*** Opening INFORMATION PROVIDED ***
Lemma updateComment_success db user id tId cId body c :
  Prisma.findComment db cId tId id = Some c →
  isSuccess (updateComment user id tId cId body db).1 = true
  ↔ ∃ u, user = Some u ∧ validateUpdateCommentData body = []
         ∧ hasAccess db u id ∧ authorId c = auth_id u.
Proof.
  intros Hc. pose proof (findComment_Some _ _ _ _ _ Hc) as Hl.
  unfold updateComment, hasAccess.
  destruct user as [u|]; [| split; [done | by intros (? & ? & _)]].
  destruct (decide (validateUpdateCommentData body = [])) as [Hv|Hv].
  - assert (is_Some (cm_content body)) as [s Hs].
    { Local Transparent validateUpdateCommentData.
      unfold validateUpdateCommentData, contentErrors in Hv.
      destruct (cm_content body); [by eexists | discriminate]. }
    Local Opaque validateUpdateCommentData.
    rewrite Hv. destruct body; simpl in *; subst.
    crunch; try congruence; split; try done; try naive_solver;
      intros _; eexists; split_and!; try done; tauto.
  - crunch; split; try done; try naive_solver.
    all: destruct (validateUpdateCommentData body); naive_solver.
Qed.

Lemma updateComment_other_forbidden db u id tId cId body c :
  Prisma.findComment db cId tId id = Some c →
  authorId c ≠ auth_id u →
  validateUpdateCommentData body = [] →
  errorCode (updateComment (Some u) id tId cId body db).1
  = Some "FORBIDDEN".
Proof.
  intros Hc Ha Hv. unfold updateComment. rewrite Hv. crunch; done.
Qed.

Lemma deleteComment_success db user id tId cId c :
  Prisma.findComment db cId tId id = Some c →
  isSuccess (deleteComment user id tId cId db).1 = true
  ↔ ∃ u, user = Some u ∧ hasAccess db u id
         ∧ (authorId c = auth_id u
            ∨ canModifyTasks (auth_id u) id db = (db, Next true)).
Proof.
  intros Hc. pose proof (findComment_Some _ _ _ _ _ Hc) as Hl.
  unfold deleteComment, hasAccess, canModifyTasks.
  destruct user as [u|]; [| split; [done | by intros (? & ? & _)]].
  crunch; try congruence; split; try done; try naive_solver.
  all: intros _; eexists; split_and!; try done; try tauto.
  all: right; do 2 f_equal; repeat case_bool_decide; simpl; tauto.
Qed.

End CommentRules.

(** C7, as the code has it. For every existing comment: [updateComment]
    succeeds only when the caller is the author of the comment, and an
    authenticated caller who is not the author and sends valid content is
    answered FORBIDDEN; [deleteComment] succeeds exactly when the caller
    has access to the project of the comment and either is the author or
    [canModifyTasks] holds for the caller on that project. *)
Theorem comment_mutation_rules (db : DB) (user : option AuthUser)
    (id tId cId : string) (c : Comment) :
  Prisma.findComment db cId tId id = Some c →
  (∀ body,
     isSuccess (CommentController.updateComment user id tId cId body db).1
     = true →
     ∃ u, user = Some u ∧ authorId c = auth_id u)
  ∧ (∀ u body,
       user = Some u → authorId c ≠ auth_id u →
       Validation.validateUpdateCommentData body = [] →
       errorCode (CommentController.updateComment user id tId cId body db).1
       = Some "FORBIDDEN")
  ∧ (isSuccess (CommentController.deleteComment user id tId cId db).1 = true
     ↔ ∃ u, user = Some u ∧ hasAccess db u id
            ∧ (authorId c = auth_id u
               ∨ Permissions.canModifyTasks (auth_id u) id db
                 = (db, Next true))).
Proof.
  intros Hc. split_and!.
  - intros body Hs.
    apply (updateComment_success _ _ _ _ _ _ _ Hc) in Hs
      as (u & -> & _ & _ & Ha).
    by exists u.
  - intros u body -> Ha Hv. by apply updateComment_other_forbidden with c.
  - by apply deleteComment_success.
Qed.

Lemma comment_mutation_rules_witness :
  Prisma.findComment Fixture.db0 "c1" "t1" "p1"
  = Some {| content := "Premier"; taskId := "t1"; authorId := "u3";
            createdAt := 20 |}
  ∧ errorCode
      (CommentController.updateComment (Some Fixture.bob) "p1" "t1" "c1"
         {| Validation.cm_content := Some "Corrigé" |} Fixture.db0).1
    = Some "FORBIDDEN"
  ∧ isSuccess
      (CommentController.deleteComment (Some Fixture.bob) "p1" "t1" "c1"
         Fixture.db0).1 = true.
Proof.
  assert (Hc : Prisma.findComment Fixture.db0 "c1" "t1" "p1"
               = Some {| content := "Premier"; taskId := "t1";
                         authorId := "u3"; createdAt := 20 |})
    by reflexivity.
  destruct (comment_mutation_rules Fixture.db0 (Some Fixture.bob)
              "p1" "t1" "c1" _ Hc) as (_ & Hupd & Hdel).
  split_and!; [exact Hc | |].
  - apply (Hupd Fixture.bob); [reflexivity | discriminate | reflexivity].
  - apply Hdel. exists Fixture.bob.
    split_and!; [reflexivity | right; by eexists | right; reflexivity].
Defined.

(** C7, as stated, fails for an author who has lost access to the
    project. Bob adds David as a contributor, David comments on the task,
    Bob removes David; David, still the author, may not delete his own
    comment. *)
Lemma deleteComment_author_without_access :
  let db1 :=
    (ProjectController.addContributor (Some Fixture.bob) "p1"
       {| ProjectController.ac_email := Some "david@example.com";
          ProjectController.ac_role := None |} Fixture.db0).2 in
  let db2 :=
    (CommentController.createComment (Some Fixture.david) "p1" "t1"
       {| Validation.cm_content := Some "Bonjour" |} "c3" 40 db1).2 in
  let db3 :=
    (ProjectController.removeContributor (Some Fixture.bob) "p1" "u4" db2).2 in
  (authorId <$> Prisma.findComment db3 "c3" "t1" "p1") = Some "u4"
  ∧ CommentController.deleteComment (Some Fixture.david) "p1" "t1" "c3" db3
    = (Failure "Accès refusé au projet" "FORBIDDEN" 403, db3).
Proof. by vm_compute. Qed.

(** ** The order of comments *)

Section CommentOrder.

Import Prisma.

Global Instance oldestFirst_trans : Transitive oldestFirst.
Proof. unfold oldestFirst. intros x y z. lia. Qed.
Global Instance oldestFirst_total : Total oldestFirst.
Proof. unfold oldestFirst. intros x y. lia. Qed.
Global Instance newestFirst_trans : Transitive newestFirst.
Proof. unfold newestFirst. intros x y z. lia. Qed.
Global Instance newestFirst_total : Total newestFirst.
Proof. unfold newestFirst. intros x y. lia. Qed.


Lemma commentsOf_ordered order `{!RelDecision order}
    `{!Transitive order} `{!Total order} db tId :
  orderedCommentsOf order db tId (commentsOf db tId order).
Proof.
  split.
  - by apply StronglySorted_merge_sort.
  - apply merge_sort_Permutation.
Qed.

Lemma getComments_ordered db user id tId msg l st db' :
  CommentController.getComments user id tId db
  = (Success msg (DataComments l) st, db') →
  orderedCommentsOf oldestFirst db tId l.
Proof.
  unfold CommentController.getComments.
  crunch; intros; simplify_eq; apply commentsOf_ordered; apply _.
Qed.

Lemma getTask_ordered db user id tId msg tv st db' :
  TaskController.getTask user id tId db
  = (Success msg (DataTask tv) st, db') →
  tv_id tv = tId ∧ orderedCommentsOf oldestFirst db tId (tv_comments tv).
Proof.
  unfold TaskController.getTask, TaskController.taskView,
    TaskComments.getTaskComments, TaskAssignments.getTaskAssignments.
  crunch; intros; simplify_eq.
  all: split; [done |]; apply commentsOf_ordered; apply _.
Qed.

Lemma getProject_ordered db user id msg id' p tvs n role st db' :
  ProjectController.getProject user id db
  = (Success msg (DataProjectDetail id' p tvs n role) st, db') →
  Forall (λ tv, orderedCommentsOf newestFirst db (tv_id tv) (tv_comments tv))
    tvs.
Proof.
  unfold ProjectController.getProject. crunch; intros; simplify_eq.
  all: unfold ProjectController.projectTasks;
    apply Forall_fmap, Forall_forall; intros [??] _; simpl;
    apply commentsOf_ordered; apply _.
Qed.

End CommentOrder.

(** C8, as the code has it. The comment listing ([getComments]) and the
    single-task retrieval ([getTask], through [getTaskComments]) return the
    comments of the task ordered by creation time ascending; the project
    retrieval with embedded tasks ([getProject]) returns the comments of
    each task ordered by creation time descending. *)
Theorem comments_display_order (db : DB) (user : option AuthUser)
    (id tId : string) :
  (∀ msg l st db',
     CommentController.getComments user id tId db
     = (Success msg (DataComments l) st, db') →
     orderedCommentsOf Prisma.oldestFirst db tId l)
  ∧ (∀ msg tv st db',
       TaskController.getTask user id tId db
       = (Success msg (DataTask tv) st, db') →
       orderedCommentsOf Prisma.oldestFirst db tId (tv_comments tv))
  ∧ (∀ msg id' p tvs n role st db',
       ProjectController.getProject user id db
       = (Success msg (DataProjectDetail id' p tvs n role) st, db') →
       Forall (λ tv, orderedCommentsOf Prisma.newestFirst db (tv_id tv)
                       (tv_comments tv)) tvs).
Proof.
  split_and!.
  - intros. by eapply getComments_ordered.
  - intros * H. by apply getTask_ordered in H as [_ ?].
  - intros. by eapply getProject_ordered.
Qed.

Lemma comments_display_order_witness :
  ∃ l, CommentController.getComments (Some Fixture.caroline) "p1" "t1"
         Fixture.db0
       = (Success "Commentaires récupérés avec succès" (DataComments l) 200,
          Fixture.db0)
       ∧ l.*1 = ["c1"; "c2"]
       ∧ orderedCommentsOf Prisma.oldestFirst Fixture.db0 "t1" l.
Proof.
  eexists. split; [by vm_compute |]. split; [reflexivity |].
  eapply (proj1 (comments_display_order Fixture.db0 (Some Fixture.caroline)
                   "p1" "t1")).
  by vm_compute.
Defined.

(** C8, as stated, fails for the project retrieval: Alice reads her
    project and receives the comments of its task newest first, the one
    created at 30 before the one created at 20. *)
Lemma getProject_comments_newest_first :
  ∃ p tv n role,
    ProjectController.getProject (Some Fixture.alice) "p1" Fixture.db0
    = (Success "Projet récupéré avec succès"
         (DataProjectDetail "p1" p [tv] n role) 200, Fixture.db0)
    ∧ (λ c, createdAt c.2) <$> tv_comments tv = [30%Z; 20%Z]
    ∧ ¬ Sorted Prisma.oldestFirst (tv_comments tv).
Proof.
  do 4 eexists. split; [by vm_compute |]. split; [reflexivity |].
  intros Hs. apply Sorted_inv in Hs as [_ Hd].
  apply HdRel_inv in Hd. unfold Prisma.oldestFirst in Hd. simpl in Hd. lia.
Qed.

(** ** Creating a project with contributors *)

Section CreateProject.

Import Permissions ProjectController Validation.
*** Closing INFORMATION PROVIDED ***
EXERCISE:
All that belongs in the answer is the lines from the start of the entries above through the line containing "crunch; try congruence; split; try done; try naive_solver.", each given exactly.

ANSWER SPACE:
Lemma updateComment_success db user id tId cId body c :
  Prisma.findComment db cId tId id = Some c →
  isSuccess (updateComment user id tId cId body db).1 = true
  ↔ ∃ u, user = Some u ∧ validateUpdateCommentData body = []
         ∧ hasAccess db u id ∧ authorId c = auth_id u.
Proof.
  intros Hc. pose proof (findComment_Some _ _ _ _ _ Hc) as Hl.
  unfold updateComment, hasAccess.
  destruct user as [u|]; [| split; [done | by intros (? & ? & _)]].
  destruct (decide (validateUpdateCommentData body = [])) as [Hv|Hv].
  - assert (is_Some (cm_content body)) as [s Hs].
    { Local Transparent validateUpdateCommentData.
      unfold validateUpdateCommentData, contentErrors in Hv.
      destruct (cm_content body); [by eexists | discriminate]. }
    Local Opaque validateUpdateCommentData.
    rewrite Hv. destruct body; simpl in *; subst.
    crunch; try congruence; split; try done; try naive_solver;
      intros _; eexists; split_and!; try done; tauto.
  - crunch; split; try done; try naive_solver.
    all: destruct (validateUpdateCommentData body); naive_solver.
Qed.

Lemma updateComment_other_forbidden db u id tId cId body c :
  Prisma.findComment db cId tId id = Some c →
  authorId c ≠ auth_id u →
  validateUpdateCommentData body = [] →
  errorCode (updateComment (Some u) id tId cId body db).1
  = Some "FORBIDDEN".
Proof.
  intros Hc Ha Hv. unfold updateComment. rewrite Hv. crunch; done.
Qed.

Lemma deleteComment_success db user id tId cId c :
  Prisma.findComment db cId tId id = Some c →
  isSuccess (deleteComment user id tId cId db).1 = true
  ↔ ∃ u, user = Some u ∧ hasAccess db u id
         ∧ (authorId c = auth_id u
            ∨ canModifyTasks (auth_id u) id db = (db, Next true)).
Proof.
  intros Hc. pose proof (findComment_Some _ _ _ _ _ Hc) as Hl.
  unfold deleteComment, hasAccess, canModifyTasks.
  destruct user as [u|]; [| split; [done | by intros (? & ? & _)]].
  crunch; try congruence; split; try done; try naive_solver.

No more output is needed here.